Despite this good news, many firms have been struggling to find talent. A survey late last summer by the Alberta Chambers of Commerce and Business Council of Alberta found that almost half of firms are experiencing moderate to significant staffing shortages.
The competition is fierce, but we can dramatically widen the pool of talent by bringing in policies that embrace diversity, including gender diversity. The payoff can be huge. Studies show that female-friendly firms experience increased collaboration, retention and, according to management consulting firm McKinsey & Company, profits.
While Canadian men are taking on more and more parenting, women continue to shoulder the majority of those duties — an average of 2.6 hours a day versus two hours for fathers. Parenting and work can often intersect, and certainly many of us felt this during the COVID pandemic. I have heard many stories of people rethinking their careers and I believe this will translate into greater demand for more family-friendly workplaces as people return to physical workplaces.
As a mom of three, creating a family-friendly environment this was top of mind as I built my public affairs firm. My employee’s kids were welcome in the office, time off was provided for daytime plays and dance recitals, and meeting schedules and work-from-home options were available to meet family demands. My employees appreciated the flexibility and showed loyalty and commitment to always get the work done in return.
But workplace policies are only part of the puzzle. We must do more to increase the participation of women in fields traditionally dominated by men, and especially STEM — science, technology, engineering and math. Although women are more likely than men to enrol in university, Statistics Canada shows that only one-third of STEM grads are women.
Turning the tide means reaching girls as early as elementary school to get them excited about science. Tactics like these have made the University of Alberta’s Women in Scholarship, Engineering, Science & Technology program a pioneer. WISEST, which turns 40 this year, has reached more than 55,000 students, teachers and young STEM professionals, with an incredible 85 per cent of program alumni — women and people from other underrepresented groups — pursuing STEM degrees.

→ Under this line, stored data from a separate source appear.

(** C8: after any sequence of calls that all return, started on a fresh
    buffer of capacity [n > 0], [Length()] is the number of pushes less the
    number of removals and evictions, and lies in [0, n-1]; in part_001 and
    in part_002. *)
Theorem Length_counts_what_is_left n cs b0 :
  0 < n -> P2.NewCircularBuffer n = Done b0 ->
  (forall b t, P1.run cs b0 (mkTally 0 0 0) = Done (b, t) ->
     P1.Length b = pushes t - (removals t + evictions t) /\
     0 <= P1.Length b <= n - 1 /\
     pushes t = pushes_in cs /\ removals t = removals_in cs) /\
  (forall b t, P2.run cs b0 (mkTally 0 0 0) = Done (b, t) ->
     P2.Length b = pushes t - (removals t + evictions t) /\
     0 <= P2.Length b <= n - 1 /\
     pushes t = pushes_in cs /\ removals t = removals_in cs).
Proof.
  intros Hn Hnew. pose proof (p2_wf_New n b0 Hn Hnew) as Hwf0.
  assert (P2.Length b0 = 0) as Hl0.
  { apply p2_New_Done_inv in Hnew as [_ ->]. reflexivity. }
  split; intros b t Hrun.
  - destruct (p1_run_balance n cs b0 _ b t Hwf0 Hrun) as (Hwf & Hbal & Hp & Hr).
    change (P1.Length b0) with (P2.Length b0) in Hbal.
    unfold balance in Hbal. cbn [pushes removals evictions] in Hbal, Hp, Hr.
    pose proof (rev_live_bound n b Hwf) as Hb. rewrite <- (rev_live_avail n b Hwf) in Hb.
    unfold P1.Length in *. repeat split; lia.
  - destruct (p2_run_balance n cs b0 _ b t Hwf0 Hrun) as (Hwf & Hbal & Hp & Hr).
    unfold balance in Hbal. cbn [pushes removals evictions] in Hbal, Hp, Hr.
    pose proof (rev_live_bound n b Hwf) as Hb. rewrite <- (rev_live_avail n b Hwf) in Hb.
    unfold P2.Length in *. repeat split; lia.
Qed.

End RevLength.


(** ** Eviction, across the revisions *)

Section Eviction.
Context {A W : Type}.

(** X20: [pushed] NBPush calls on a fresh buffer of capacity [n > 0], with
    [pushed >= n], evict exactly [pushed - (n - 1)] items, and these are the
    first items pushed, in the order they were pushed: what stays in the
    buffer is the rest.  In src/circularbuffer.go the callback, when one is
    set, is handed exactly these items in this order; in part_001 and
    part_002 the first [n - 1] calls return nil and each later call returns
    the oldest item not yet evicted, and the run counts [pushed - (n - 1)]
    evictions. *)
Theorem evictions_oldest_first n (vs : list (option A)) :
  0 < n -> n <= Z.of_nat (length vs) ->
  let k := (length vs - Z.to_nat (n - 1))%nat in
  length (take k vs) = k /\
  (forall (b0 : CB.CircularBuffer A W) cb w,
     CB.NewCircularBuffer n = Done b0 ->
     exists b1,
       CB.NBPush_all vs (CB.set_Evict cb b0) w = Done (b1, CB.deliver cb (take k vs) w) /\
       CB.contents b1 = drop k vs) /\
  (forall b0 : Rev.CircularBuffer A,
     Rev.P2.NewCircularBuffer n = Done b0 ->
     exists b1,
       Rev.P2.NBPush_all vs b0 = Done (replicate (Z.to_nat (n - 1)) Nil ++ take k vs, b1) /\
       Rev.P1.NBPush_all vs b0 = Done (replicate (Z.to_nat (n - 1)) Nil ++ take k vs, b1) /\
       Rev.P2.run (Rev.CallNBPush <$> vs) b0 (Rev.mkTally 0 0 0) =
         Done (b1, Rev.mkTally (Z.of_nat (length vs)) 0 (Z.of_nat k)) /\
       Rev.contents b1 = drop k vs).
Proof.
  intros Hn Hlen k. subst k. split; [| split].
  - rewrite length_take. lia.
  - intros b0 cb w Hnew.
    pose proof (wf_set_Evict n b0 cb (wf_New n b0 Hn Hnew)) as Hwf0.
    destruct (NBPush_all_spec n vs (CB.set_Evict cb b0) w Hwf0) as (b1 & Hpush & _ & Hc & _).
    rewrite contents_set_Evict, (contents_New n b0 Hn Hnew) in Hpush, Hc.
    cbn [length app Nat.add CB.set_Evict CB.Evict] in Hpush, Hc.
    exists b1. split; assumption.
  - intros b0 Hnew.
    pose proof (p2_wf_New n b0 Hn Hnew) as Hwf0.
    destruct (p2_NBPush_all_spec n vs b0 (Rev.mkTally 0 0 0) Hwf0)
      as (b1 & Hall & Hrun & _ & Hc).
    rewrite (rev_contents_New n b0 Hn Hnew) in Hall, Hrun, Hc.
    cbn [length app Nat.add Rev.pushes Rev.removals Rev.evictions Z.add] in Hall, Hrun, Hc.
    replace (length vs - (length vs - Z.to_nat (n - 1)))%nat with (Z.to_nat (n - 1))
      in Hall by lia.
    exists b1. split; [exact Hall |]. split; [exact Hall |]. split; [exact Hrun | exact Hc].
Qed.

Diverse graduates will bring the diversity of ideas we need to solve our world’s increasingly complex problems, like climate change, rising inequality and rapid globalization.
The Edmonton region is emerging as a world leader in industries that will address these challenges, through advances like alternative energy and artificial intelligence. The opportunities are there for a diverse group of young leaders to do meaningful and innovative work — provided we give them equal access to those opportunities.
Elan MacDonald is past chair of the Edmonton Chamber of Commerce and a founding director with Edmonton Global. She also sits on the boards of Covenant Health, Atlas Biotechnologies and Alberta Ballet. She is the vice-president (external relations) of the University of Alberta. Her column appears monthly in Business in Edmonton.